Image recognition has advantages for accurately identifying plants and weeds, as well as strong adaptability. However, image recognition is sensitive to environmental conditions such as lighting and shadows. The accuracy of recognition is often influenced by the complexity of the image background, the similarity between crops and weeds in morphology, and environmental factors. Laser radar recognition offers all-weather capability and high precision. However, it requires higher data processing and imposes higher demands on field environments. Image recognition requires the capturing of images of soybean plants using cameras, which are typically positioned above the plants. Laser radar, on the other hand, requires prior data collection of the scene within a certain range and is usually mounted on a mobile platform. In comparison, the laser ranging sensor used in this study is located between the intra-rows of soybean plants. Due to the different positions of image recognition devices and laser radar from the data acquisition device in this paper, other aspects of comparison are not applicable to this study.
Considering the complexity of the field environment, if the cotyledon position of soybeans is too low, typically, the width of the leaves exceeds the stem diameter. In this case, the lower laser sensor detects the leaves, while the upper laser sensor detects the plant. As a result, there will be a deviation in the positioning of the soybean plants, preventing the weeding mechanism from synchronously completing the seedling avoidance action accurately. Recognizing this limitation, further research and resolution will be conducted in future experiments.

5. Conclusions

  • Constructing a soybean plant recognition model, the problem of recognizing soybean plants and weeds was solved by the conditions of diameter, height, and soybean planting spacing of weeds.
  • The laser ranging sensor has the characteristics of high accuracy, high speed, and high stability. Compared with image recognition, it can avoid the influence of light, shadow, and other environmental factors and has a lower cost, so it is more effective. In the test process, the laser ranging sensor could be synchronized with the mechanical weeding device to achieve real-time detection, real-time weeding, and fast response without collecting data, and could then carry out weeding operations.
  • In the indoor test, the soybean plant recognition model programmed by PLC software had a recognition rate of 100%, 98.75%, and 93.75% at running speeds of 0.2 m/s, 0.3 m/s, and 0.4 m/s, respectively.
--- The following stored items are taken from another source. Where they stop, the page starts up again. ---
(* ===== verification/NodeInv.v ===== *)
(** * An invariant of the whole enclave

    Every handler of the service keeps the database well formed: whatever
    sequence of L1 blocks, batches, rollups and requests reaches the enclave, and
    whether the handlers succeed, fail or crash. *)

From S2P Require Import Prelude Types Codec Bytes L1Chain EnclaveDB BatchDB Events Storage StorageInv StorageOps StorageSpec CrossChain BlockProcessor Reads Executor ExecutorSpec Mempool Registry RollupCompression Rollups Sequencer Validator SequencerSpec ViewingKeys Subscriptions Service.
Local Open Scope Z_scope.

(** ** Computations that keep the database *)

Section keeps.
Context {C : Type} `{CacheOk C, StateModel, StorageCodecsOk, HashingOk, MB : MessageBus}.
Context `{OW : !OwnerWallet, Keccak, EV : !EVM, EVOK : !EVMOk, CS : !Codec (list Z), RollupCodecs, BlobServices, Signatures}.
Implicit Types (s : Storage C).

Definition kept s s' : Prop := sound s → sound s' ∧ s_db s' = s_db s.

#[local] Instance kept_preorder : PreOrder kept.
Proof.
  split; [by intros s Hs|]. intros s1 s2 s3 H12 H23 Hs. destruct (H12 Hs) as [Hs2 E2]. destruct (H23 Hs2) as [Hs3 E3].
  split; [done|congruence].
Qed.

Lemma keeps_same {A} (m : M (Storage C) A) :
  (∀ s, storage_ok s → storage_ok (m s).1 ∧ same_content s (m s).1) → keeps_db m.
Proof.
  intros Hm s [Hok Hp]. destruct (Hm s Hok) as [Hok' [Hd _]]. split; [|done]. split; [done|]. by rewrite Hd.
Qed.

Lemma keeps_FetchBlock h : keeps_db (FetchBlock h : M (Storage C) _).
Proof. apply keeps_same. intros s Hok. destruct (storage_FetchBlock_spec s h Hok) as (Hok'&Hs&_). by split. Qed.
Lemma keeps_FetchBatch h : keeps_db (FetchBatch h : M (Storage C) _).
Proof. apply keeps_same. intros s Hok. destruct (FetchBatch_spec s h Hok) as (Hok'&Hs&_). by split. Qed.

Lemma keeps_LCA fuel b1 b2 : keeps_db (LCA fuel b1 b2 : M (Storage C) _).
Proof. intros s Hs. apply (LCA_frame kept); [|done]. intros h s' Hs'. by apply keeps_FetchBlock. Qed.
Lemma keeps_IsAncestor fuel b1 b2 : keeps_db (IsAncestor fuel b1 b2 : M (Storage C) _).
Proof. intros s Hs. apply (IsAncestor_frame kept); [|done]. intros h s' Hs'. by apply keeps_FetchBlock. Qed.
Lemma keeps_getAncestorOfHeight fuel n b : keeps_db (getAncestorOfHeight fuel n b : M (Storage C) _).
Proof. intros s Hs. apply (getAncestorOfHeight_frame kept); [|done]. intros h s' Hs'. by apply keeps_FetchBlock. Qed.
(* ===== verification/HostDBSpec.v ===== *)
(** * What the database of the host stores

    The keys of the store do not collide, and the store implements an abstract
    history of batches, blocks and rollups. *)

From S2P Require Import Prelude Types Codec Bytes EnclaveDB BatchDB HostDB.
Local Open Scope Z_scope.

(** ** Keys *)

Inductive Key :=
  | KBlock (h : Hash) | KHeight (n : Z) | KTip
  | KHeader (h : Hash) | KBatch (h : Hash) | KTxs (h : Hash) | KNumber (n : Z) | KSeq (n : Z) | KTx (h : Hash) | KHead | KTotal
  | KRollup (h : Hash) | KRollupAt (h : Hash) | KTipRollup.
#[export] Instance Key_eq_dec : EqDecision Key.
Proof. solve_decision. Defined.

Section keys.
Context `{HashBytesOk}.

Definition key (k : Key) : bytes :=
  match k with
  | KBlock h => blockHashKey h
  | KHeight n => blockNumberKey n
  | KTip => blockHeadedAtTip
  | KHeader h => batchHeaderKey h
  | KBatch h => batchKey h
  | KTxs h => batchTxHashesKey h
  | KNumber n => batchHashKey n
  | KSeq n => batchHashBySeqNoKey n
  | KTx h => batchNumberKey h
  | KHead => headBatch
  | KTotal => totalTransactionsKey
  | KRollup h => rollupHashKey h
  | KRollupAt h => rollupBlockKey h
  | KTipRollup => tipRollupHash
  end.

(** Heights and sequence numbers have 64 bits. *)
Definition key_ok (k : Key) : Prop :=
  match k with
  | KHeight n | KNumber n | KSeq n => 0 ≤ n < 2 ^ 64
  | _ => True
  end.

Lemma Hash_Bytes_inj h1 h2 : Hash_Bytes h1 = Hash_Bytes h2 → h1 = h2.
Proof. intros Heq. rewrite <-(hash_roundtrip h1), <-(hash_roundtrip h2). by f_equal. Qed.

(** What a key looks like: its kind and what follows. *)
Definition shape (k : Key) (l : bytes) : Prop :=
  match k with
  | KBlock h => l = 98 :: Hash_Bytes h
  | KHeight n => l = 98 :: 110 :: 104 :: big_Bytes n
  | KTip => l = [98; 104; 116]
  | KHeader h => l = 98 :: 97 :: Hash_Bytes h
  | KBatch h => l = 98 :: 112 :: Hash_Bytes h
  | KTxs h => l = 98 :: 116 :: Hash_Bytes h
  | KNumber n => l = 98 :: 104 :: big_String n
  | KSeq n => l = 98 :: 115 :: big_String n
  | KTx h => l = 98 :: 110 :: Hash_Bytes h
  | KHead => l = [104; 98]
  | KTotal => l = [116]
  | KRollup h => l = 114 :: 104 :: Hash_Bytes h
  | KRollupAt h => l = 114 :: 104 :: 98 :: Hash_Bytes h
  | KTipRollup => l = [116; 114]
  end.
Lemma key_shape k : shape k (key k).
Proof. destruct k; reflexivity. Qed.

(** No two keys collide. *)
Lemma key_inj k1 k2 : key_ok k1 → key_ok k2 → key k1 = key k2 → k1 = k2.
Proof.
  intros Hk1 Hk2 Heq. pose proof (key_shape k1) as S1. pose proof (key_shape k2) as S2. rewrite Heq in S1.
  assert (∀ h, length (Hash_Bytes h) = 32%nat) as Hlen by apply hash_length.
  assert (∀ n, 0 ≤ n < 2 ^ 64 → (length (big_String n) ≤ 20)%nat) as Hdec by (intros n Hn; by apply big_String_u64).
  assert (∀ n, 0 ≤ n < 2 ^ 64 → (length (big_Bytes n) ≤ 8)%nat) as Hbe by (intros n Hn; by apply big_Bytes_u64).
  assert (∀ n, 0 ≤ n < 2 ^ 64 → big_String n ≠ [116]) as Hdigit.
  { intros n Hn Hn'. destruct (big_String_u64 n Hn) as [_ Hd]. rewrite Hn' in Hd. apply Forall_inv in Hd. lia. }
  assert (∀ n m, 0 ≤ n < 2 ^ 64 → 0 ≤ m < 2 ^ 64 → big_Bytes n = big_Bytes m → n = m) as Hinj.
  { intros n m Hn Hm E. rewrite <-(proj2 (big_Bytes_u64 n Hn)), <-(proj2 (big_Bytes_u64 m Hm)). by f_equal. }
  destruct k1, k2; simpl in Hk1, Hk2, S1, S2; rewrite S1 in S2; try discriminate S2; try done;
    first
    [ f_equal; solve [apply Hash_Bytes_inj; congruence|apply big_String_inj; [lia|lia|congruence]|apply Hinj; [lia|lia|congruence]]
    | exfalso; apply (f_equal length) in S2; simpl in S2; rewrite ?Hlen in S2;
      repeat match goal with Hn : 0 ≤ ?n < 2 ^ 64 |- _ => pose proof (Hdec n Hn); pose proof (Hbe n Hn); clear Hn end; lia
    | exfalso; match goal with Hn : 0 ≤ ?n < _ |- _ => apply (Hdigit n Hn); congruence end ].
Qed.
End keys.

(** ** The history a store implements *)

(** The last element with a property, and the first of the highest. *)
Definition latest {A} (P : A → Prop) `{∀ a, Decision (P a)} (l : list A) : option A := last (filter P l).
Definition highest {A} (f : A → Z) (l : list A) : option A :=
  foldl (λ acc a, match acc with Some m => if f m <? f a then Some a else acc | None => Some a end) None l.

Lemma latest_snoc {A} (P : A → Prop) `{∀ a, Decision (P a)} l a :
  latest P (l ++ [a]) = if decide (P a) then Some a else latest P l.
Proof.
  unfold latest. rewrite filter_app. case_decide.
  - rewrite filter_cons_True, filter_nil by done. by rewrite last_snoc.
  - by rewrite filter_cons_False, filter_nil, app_nil_r by done.
Qed.
Lemma latest_Some {A} (P : A → Prop) `{∀ a, Decision (P a)} l a : latest P l = Some a → P a ∧ a ∈ l.
Proof. intros Ha%last_Some_elem_of. by apply list_elem_of_filter in Ha. Qed.
Lemma latest_None {A} (P : A → Prop) `{∀ a, Decision (P a)} l a : latest P l = None → a ∈ l → ¬ P a.
Proof.
  intros Hl%last_None Hin Ha. assert (a ∈ filter P l) as Hf by (by apply list_elem_of_filter).
  rewrite Hl in Hf. by apply elem_of_nil in Hf.
Qed.
Lemma highest_snoc {A} (f : A → Z) l a :
  highest f (l ++ [a]) = match highest f l with Some m => if f m <? f a then Some a else Some m | None => Some a end.
Proof. unfold highest. rewrite foldl_app. simpl. destruct (foldl _ None l); [|done]. by destruct (_ <? _). Qed.
Lemma highest_Some {A} (f : A → Z) l a : highest f l = Some a → a ∈ l ∧ ∀ b, b ∈ l → f b ≤ f a.
Proof.
  revert a. induction l as [|b l IH] using rev_ind; intros a; [done|]. rewrite highest_snoc.
  destruct (highest f l) as [m|] eqn:Hm.
  - destruct (IH m eq_refl) as [Hin Hmax]. destruct (Z.ltb_spec (f m) (f b)); intros [= <-].
    + split; [apply elem_of_app; right; by left|]. intros c [Hc|Hc%list_elem_of_singleton]%elem_of_app; [|by subst]. specialize (Hmax c Hc). lia.
    + split; [apply elem_of_app; by left|]. intros c [Hc|Hc%list_elem_of_singleton]%elem_of_app; [by apply Hmax|by subst].
  - intros [= <-]. split; [apply elem_of_app; right; by left|]. destruct l as [|c l _] using rev_ind; [|rewrite highest_snoc in Hm; destruct (highest f l); [destruct (_ <? _)|]; done].
    intros c Hc. by apply list_elem_of_singleton in Hc as ->.
Qed.

(** What a query of an optional value answers. *)
Definition found {B C} (f : B → C) (o : option B) : result C := match o with Some b => Ok (f b) | None => Err ErrNotFound end.

Record History := mkHistory {
  hi_batches : list ExtBatch;
  hi_blocks : list L1Header;
  hi_rollups : list (RollupHeader * Hash)
}.

Section history.
Context `{Hashing, HBO : HashBytesOk, HCO : HostCodecsOk}.
Implicit Types (A : History) (db : KV).

Definition batchAt A (h : Hash) : option ExtBatch := latest (λ b, ExtBatch_Hash b = h) (hi_batches A).
Definition totalOf A : Z := foldr (λ b n, Z.of_nat (length (ext_txhashes b)) + n) 0 (hi_batches A).

(** What is stored under a key. *)
Definition content A (k : Key) : option bytes :=
  match k with
  | KBlock h => latest (λ b, h_hash b = h) (hi_blocks A) ≫= rlp_encode
  | KHeight n => latest (λ b, h_number b = n) (hi_blocks A) ≫= rlp_encode
  | KTip => Hash_Bytes ∘ h_hash <$> highest h_number (hi_blocks A)
  | KHeader h => b ← batchAt A h; rlp_encode (ext_header b)
  | KBatch h => b ← batchAt A h; rlp_encode b
  | KTxs h => b ← batchAt A h; rlp_encode (ext_txhashes b)
  | KNumber n => Hash_Bytes ∘ ExtBatch_Hash <$> latest (λ b, Number (ext_header b) = n) (hi_batches A)
  | KSeq n => Hash_Bytes ∘ ExtBatch_Hash <$> latest (λ b, SequencerOrderNo (ext_header b) = n) (hi_batches A)
  | KTx t => (λ b, big_Bytes (Number (ext_header b))) <$> latest (λ b, t ∈ ext_txhashes b) (hi_batches A)
  | KHead => Hash_Bytes ∘ ExtBatch_Hash <$> highest (Number ∘ ext_header) (hi_batches A)
  | KTotal => match hi_batches A with [] => None | _ => Some (big_Bytes (totalOf A)) end
  | KRollup h => latest (λ r, RollupHeader_Hash r.1 = h) (hi_rollups A) ≫= λ r, rlp_encode r.1
  | KRollupAt h => latest (λ r, r.2 = h) (hi_rollups A) ≫= λ r, rlp_encode r.1
  | KTipRollup => (λ r, Hash_Bytes (RollupHeader_Hash r.1)) <$> highest (λ r, LastBatchSeqNo r.1) (hi_rollups A)
  end.

(** A batch that can be stored. *)
Record batch_ok (b : ExtBatch) : Prop := {
  bo_number : 0 ≤ Number (ext_header b) < 2 ^ 64;
  bo_seq : 0 ≤ SequencerOrderNo (ext_header b) < 2 ^ 64;
  bo_txs : Z.of_nat (length (ext_txhashes b)) < 2 ^ 63;
  bo_header : is_Some (rlp_encode (ext_header b));
  bo_batch : is_Some (rlp_encode b);
  bo_hashes : is_Some (rlp_encode (ext_txhashes b))
}.
Definition block_ok (b : L1Header) : Prop := 0 ≤ h_number b < 2 ^ 64 ∧ is_Some (rlp_encode b).

Record history_ok A : Prop := {
  ho_batches : Forall batch_ok (hi_batches A);
  ho_blocks : Forall block_ok (hi_blocks A);
  ho_hashes : ∀ b1 b2, b1 ∈ hi_blocks A → b2 ∈ hi_blocks A → h_hash b1 = h_hash b2 → b1 = b2;
  ho_unique : ∀ b1 b2, b1 ∈ hi_batches A → b2 ∈ hi_batches A → ExtBatch_Hash b1 = ExtBatch_Hash b2 → b1 = b2;
  ho_rollups : Forall (λ r, is_Some (rlp_encode r.1)) (hi_rollups A);
  ho_runique : ∀ r1 r2, r1 ∈ hi_rollups A → r2 ∈ hi_rollups A → RollupHeader_Hash r1.1 = RollupHeader_Hash r2.1 → r1.1 = r2.1
}.

(** The store [db] implements the history [A]. *)
Definition implements db A : Prop := history_ok A ∧ ∀ k, key_ok k → db !! key k = content A k.

Lemma implements_empty : implements ∅ (mkHistory [] [] []).
Proof. split; [split; try constructor; set_solver|]. intros k _. rewrite lookup_empty. by destruct k. Qed.

(** *** Reading *)

Lemma readRLP_Some {B} `{CodecOk B} db k v b :
  nonempty B → db !! k = Some v → rlp_encode b = Some v → readRLP k db = Ok b.
Proof.
  intros Hne Hk Henc. unfold readRLP, kv_Get. rewrite Hk. result_unfold. destruct v; [by destruct (Hne b)|].
  simpl. apply DecodeBytes_Encode. unfold EncodeToBytes. by rewrite Henc.
Qed.
Lemma readRLP_None {B} `{Codec B} db k : db !! k = None → readRLP (A:=B) k db = Err ErrNotFound.
Proof. intros Hk. unfold readRLP, kv_Get. by rewrite Hk. Qed.

Lemma readRLP_found {B C} `{CodecOk C} db k (f : B → C) (o : option B) :
  nonempty C → db !! k = (b ← o; rlp_encode (f b)) → (∀ b, o = Some b → is_Some (rlp_encode (f b))) → readRLP k db = found f o.
Proof.
  intros Hne Hk Henc. destruct o as [b|]; simpl in Hk; [|by apply readRLP_None].
  destruct (Henc b eq_refl) as [v Hv]. rewrite Hv in Hk. by eapply readRLP_Some.
Qed.

Lemma Hash_Bytes_cons h : ∃ x l, Hash_Bytes h = x :: l.
Proof. pose proof (hash_length h). destruct (Hash_Bytes h) as [|x l]; [done|]. by exists x, l. Qed.
Lemma readHash_Some db k h : db !! k = Some (Hash_Bytes h) → readHash k db = Ok h.
Proof.
  intros Hk. unfold readHash, kv_Get. rewrite Hk. result_unfold. destruct (Hash_Bytes_cons h) as (x&l&Hx).
  rewrite Hx. simpl. rewrite <-Hx. by rewrite hash_roundtrip.
Qed.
Among them, the recognition rate of the soybean plant recognition model at the speed of 0.4 m/s could reach 93.75%. Still, it could not distinguish between soybean plants and weeds well according to the diameter conditions. There was a certain misjudgment for weeds with greater height, and the spacing between soybean plants was small, so it was not able to complete the role of weed control well at this speed. At the speed of 0.2 m/s, although the recognition rate could reach 100%, the running speed is slower, and the weeding efficiency is reduced. Our comprehensive analysis determined that the soybean plant recognition model performs better at the speed of 0.3 m/s, and the accuracy rate of soybean was as high as 98.75%. The test further verified the reliability and effectiveness of the method for distinguishing between soybean plants and weeds. The research results can provide a reference for recognizing soybean plants based on laser ranging sensors.

Author Contributions

Conceptualization, S.Y. and Y.J.; methodology, S.Y., X.X., Y.J. and Z.S.; software, S.Y. and Z.S.; validation, S.Y. and J.Y.; formal analysis, S.Y., Y.J. and Z.S.; investigation, S.Y. and J.Y.; resources, X.X., Y.J. and T.S.; data curation, S.Y. and Y.J.; writing—original draft preparation, S.Y.; writing—review and editing, S.Y. and Y.X.; visualization, S.Y. and Z.S.; supervision, X.X. and Y.J.; project administration, X.X. and Y.J.; funding acquisition, X.X. and Y.J. All authors have read and agreed to the published version of the manuscript.

Funding

This work was financially supported by the National Key R&D Program of China (No. 2022YFD2000700); Jiangsu Provincial Department of Agriculture and Rural Affairs (No. NJ2022-01); Innovation Program of Chinese Academy of Agricultural Sciences (No. CAAS-SAE-202301).

Institutional Review Board Statement

Not applicable.

Informed Consent Statement

Not applicable.

Data Availability Statement

The data presented in this study are available in the article.

Conflicts of Interest

The authors declare no conflict of interest.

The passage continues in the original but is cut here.